My wife and I have been married since September, 2002. I love her very much, as does she. The problem is, when we try to have sex, I either can't 'get it in' her, or I ejaculate before we ever start.

We have actually only 'done it' once; the rest of the times it has been as I just described. We have tried everything we can think of, including different positions, and even asking a friend of ours who has been married for over 10 years her thoughts on what to do, but nothing works.

Please help us. Thank you.

P.S. My wife and I were both virgins when we got married. She is 35 now and I am 26. Could this have anything to do with our problem?


Answer

You have two different problems here. The first is that you can't penetrate your wife when you try to and the second is that you ejaculate before you can even try to enter her. I wonder if the latter problem, the ejaculating too soon, has developed in response to your not being able to enter her or whether the premature ejaculation has been an issue from the beginning.

If you have been ejaculating quickly all along, then it is possible that your wife's body is closing itself off in reaction.
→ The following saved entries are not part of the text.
#[export] Instance wallet_contract : WalletContract WalletDB.
Proof.
  split.
  - intros d t r. cbn. unfold wallet_reservation, wallet_known.
    destruct (ledger_entries d !! t); [|done]. intros _. by apply bool_decide_eq_true.
  - apply GetUserLimits_read_only.
  - intros req w. eapply wp_mono; [|apply DeductBalance_wp].
    intros w' [resp|e] (?&?&H); repeat split; auto. cbn. unfold wallet_known at 1.
    destruct H as [(e&He&->&_)|(b&Hn&Hb&Hle&_&->&_)].
    + by rewrite He.
    + rewrite Hn. cbn. by apply deducted_effect.
  - intros req w. eapply wp_mono; [|apply CreditBalance_wp].
    intros w' [resp|e] (?&?&H); repeat split; auto; cbn.
    + destruct H as [(b&Hb&_&Hbs&_)|(Hb&_&->)]; unfold wallet_account; rewrite Hb; cbn; [|done].
      by rewrite Hbs, lookup_insert_eq.
    + intros u Hu. unfold wallet_account.
      destruct H as [(b&_&_&->&_)|(_&_&->)]; [by rewrite lookup_insert_ne|done].
    + intros t r. unfold wallet_reservation.
      destruct H as [(b&_&_&_&->)|(_&_&->)]; [|done].
      destruct (ledger_entries (db w) !! cred_TransactionId req) eqn:He; [done|].
      destruct (decide (t = cred_TransactionId req)) as [->|Ht]; [by rewrite He|].
      by rewrite lookup_insert_ne.
    + intros t. unfold wallet_known.
      destruct H as [(b&_&_&_&->)|(_&He&->)].
      * destruct (ledger_entries (db w) !! cred_TransactionId req) eqn:He; [|apply known_insert].
        apply known_present. by eexists.
      * by apply known_present.
  - intros req w. eapply wp_mono; [|apply confirmTransaction_spec].
    intros w' [resp|e] (?&?&H); [|cbn; by rewrite H].
    rewrite H. repeat split; [done|done|..]; intros t; cbn.
    + unfold wallet_reservation; cbn. rewrite lookup_alter. case_decide; [subst|done].
      destruct (ledger_entries (db w) !! conf_TransactionId req) as [e|]; [|done].
      cbn. unfold confirmEntry. by destruct (le_status e =? _)%string.
    + unfold wallet_known; cbn. rewrite lookup_alter. case_decide; [subst|done].
      by destruct (ledger_entries (db w) !! conf_TransactionId req).
  - intros req w. eapply wp_mono; [|apply Deposit_wp]. cbn zeta.
    intros w' [resp|e] (?&?&H); (split_and!; [done..|]); unfold once; cbn; unfold wallet_known at 1; [|by left].
    destruct H as [[[e He] ->]|(Hn&Ha&Hb&Hl&_)]; [by rewrite He|]. rewrite Hn. cbn.
    split; [|exact (cashier_row_effect req _ _ _ _ Hn Hb Hl eq_refl)]. cbn. unfold wallet_account. rewrite Hb, lookup_insert_eq. cbn.
    by destruct (balances (db w) !! cash_UserId req).
  - intros req w. eapply wp_mono; [|apply Withdraw_wp]. cbn zeta.
    intros w' [resp|e] (?&?&H); (split_and!; [done..|]); unfold once; cbn; unfold wallet_known at 1; [|by left].
    destruct H as [[[e He] ->]|(b&Hb&Ha&Hn&Hb'&Hl)]; [by rewrite He|]. rewrite Hn. cbn.
    exists (available_minor b), (bets_in_flight_minor b). cbn. unfold wallet_account at 1 2. rewrite Hb, Hb', lookup_insert_eq.
    split_and!; [done|done|done|exact (cashier_row_effect req _ _ _ _ Hn Hb' Hl eq_refl)].
Qed.

(** ** Runs without faults *)

Definition no_faults {D} (w : world D) : Prop := faults w = [].

(** The reference meaning of a DeductBalance with both ids set. *)
Definition deduct_reference (req : DeductBalanceRequest) (t : Z) (d : WalletDB)
  : WalletDB * result status TransactionResponse :=
  match ledger_entries d !! ded_TransactionId req, balances d !! ded_UserId req with
  | Some e, _ => (d, Ok (replay_response req e))
  | None, None => (d, Err (Status NotFound "balance not found"))
  | None, Some b =>
      if available_minor b <? GetAmountMinor (ded_Stake req)
      then (d, Err (Status FailedPrecondition "insufficient balance"))
      else if balance_ok (reserve (GetAmountMinor (ded_Stake req)) t b)
      then if in_int64 (GetAmountMinor (ded_Stake req))
           then (deducted req t b d, Ok (deduct_response req b))
           else (d, Err (Status Internal "insert ledger entry"))
      else (d, Err (Status Internal "update balances"))
  end.

Lemma deductTx_no_faults req d t n :
  ledger_entries d !! ded_TransactionId req = None →
  deductTx req (World d t n []) =
    let '(d', r) := deduct_reference req t d in (World d' t n [], r).
Proof.
  intros Hn. unfold deduct_reference. rewrite Hn.
  unfold deductTx, tx, gbind, mapErr, queryRow, exec; cbn.
  destruct (balances d !! ded_UserId req) as [b|] eqn:Hb; [|done]; cbn.
  destruct (available_minor b <? _) eqn:Hlt; [done|]; cbn.
  unfold updateBalance; rewrite Hb.
  destruct (balance_ok _) eqn:Hok; [|done]; cbn.
  unfold insertLedger; cbn. rewrite Hn, lookup_insert_eq.
  by destruct (in_int64 _).
Qed.

Lemma DeductBalance_no_faults_run req d t n :
  deduct_missing_ids req = false →
  DeductBalance req (World d t n []) =
    let '(d', r) := deduct_reference req t d in (World d' t n [], r).
Proof.
  unfold deduct_missing_ids. intros Hids. unfold DeductBalance. rewrite Hids.
  unfold gbind at 1, catch, getExistingTransaction, gbind at 1, queryRow; cbn.
  destruct (ledger_entries d !! ded_TransactionId req) as [e|] eqn:He; cbn.
  - unfold deduct_reference. by rewrite He.
  - by apply deductTx_no_faults.
Qed.

(** ** Properties *)

(** C10. Every transaction of the service, whatever faults strike it, either
    leaves accounts and ledger as they were or is one step of the abstract
    ledger: it posts one new row and moves the account by exactly what the row
    says, confirms a row, or repeats a credit. *)
Theorem wallet_refines_ledger d d' :
  wallet_step d d' → abs d' = abs d ∨ ledger_step (abs d) (abs d').
Proof. apply wallet_step_refines. Qed.

(** C13. On tables reached from the empty database by any interleaving of calls,
    with any faults, a user's available balance plus bets in flight is the sum
    of the cashier rows of the ledger, deposits minus withdrawals, and both
    columns lie between 0 and the largest int64. *)
Theorem wallet_total_is_cashier_net d u b :
  rtc wallet_step empty_db d → balances d !! u = Some b →
  available_minor b + bets_in_flight_minor b = map_sum (cashier_part u) (ledger_entries d) ∧
  acct_ok (acct_of b).
Proof.
  intros Hr Hb. rewrite <- (holds_row d u b Hb). split.
  - pose proof (reachable_ledger cashier_balanced _ _ cashier_balanced_step Hr empty_cashier_balanced u) as Hs.
    by rewrite (holds_row d u b Hb) in Hs.
  - exact (reachable_ledger bounded _ _ bounded_step Hr empty_bounded u).
Qed.

(** C14. Double entry: after whole transactions run one after the other, when no credit
    repeats a transaction id, each user's (available, bets in flight) pair is the
    sum of the movements of the user's ledger rows, so the ledger alone determines
    the balances. Interleaved transactions come to such a run, except a credit that
    races with the first deposit of its user (see [WalletIsolation]). *)
Theorem wallet_double_entry d u b :
  rtc fresh_step empty_db d → balances d !! u = Some b →
  available_minor b = map_sum (avail_part u) (ledger_entries d) ∧
  bets_in_flight_minor b = map_sum (flight_part u) (ledger_entries d).
Proof.
  intros Hr Hb.
  pose proof (reachable_posting double_entry _ _ double_entry_step Hr empty_double_entry u) as Hs.
  rewrite (holds_row d u b Hb) in Hs. by injection Hs.
Qed.

(** The ledger is append-only: a row once written keeps its transaction id,
    user, type, stake, currency, bet and creation time in every later state;
    its status only ever goes from PENDING_CONFIRMATION to CONFIRMED. *)
Theorem ledger_append_only d d' t e :
  rtc wallet_step d d' → ledger_entries d !! t = Some e →
  ∃ e', ledger_entries d' !! t = Some e' ∧ later_entry e e'.
Proof. intros Hr. apply (reachable_keeps_entries _ _ Hr t e). Qed.

(** DeductBalance, every branch, under any faults: it fails and changes
    nothing, or it finds the transaction in the ledger and changes nothing, or
    the user had the stake available and the method moved it from available to
    bets in flight and wrote one PENDING_CONFIRMATION row. *)
Theorem DeductBalance_spec req w w' r :
  DeductBalance req w = (w', r) →
  match r with
  | Err _ => db w' = db w
  | Ok resp =>
      (∃ e, ledger_entries (db w) !! ded_TransactionId req = Some e ∧
            db w' = db w ∧ resp = replay_response req e) ∨
      (∃ b, ledger_entries (db w) !! ded_TransactionId req = None ∧
            balances (db w) !! ded_UserId req = Some b ∧
            GetAmountMinor (ded_Stake req) ≤ available_minor b ∧
            db w' = deducted req (clock w) b (db w) ∧ resp = deduct_response req b)
  end.
Proof.
  intros Hm. pose proof (wp_intro _ _ _ (DeductBalance_wp req w) _ _ Hm) as (_&_&H).
  destruct r as [resp|e]; [|done].
  destruct H as [?|(b&?&?&?&_&?&?)]; [by left|right; exists b; by repeat split].
Qed.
If, on the contrary, your premature ejaculation developed in response to not being able to enter her, then we can assume that your problem is secondary to the first problem--not being able to enter her.

There are so many possible causes for this scenario that I need to have a lot more information in order to make a proper assessment. I will ask you certain questions and your answers will give us a better idea of what is going on.

First off, do you engage in foreplay prior to trying to enter your wife. If so, does your wife become wet or not. If there is no foreplay and your wife isn't becoming wet, then that could explain your inability to enter her.

If you are engaging in foreplay and your wife is wet and you still can't enter her, then I would suspect vaginisimus, which is an involuntary contraction of the muscles at the entrance of the vagina. The most common cause of this problem is prior sexual abuse and/or conflicts around sexuality and intimacy. If this is your wife's problem, then she should see a therapist that specializes in sexual dysfunction.

Your wife should also be examined by a gynecologist, since in rare cases, physical abnormalities can interfere with the act of intercourse. Once your wife has resolved her physical and/or emotional blocks, then you both need to work together to make intercourse a reality.

You will need to examine your own thoughts and feelings surrounding the act of intercourse. Premature ejaculation can be caused by unconscious conflicts about being too close to another person.

In some cases, the body will ejaculate quickly in order to avoid the close encounter of intercourse. In other cases, premature ejaculation is simply the result of a skill deficit; in other words, the man hasn't learned how to wait.If this is the cause of the problem, then you and your wife can practice two specific techniques that will teach you how to delay your orgasm.

I have already explained the stop-start and the squeeze techniques in previous articles, so search my website and you will find both techniques outlined. Good luck and hang in there. This problem can and will be solved.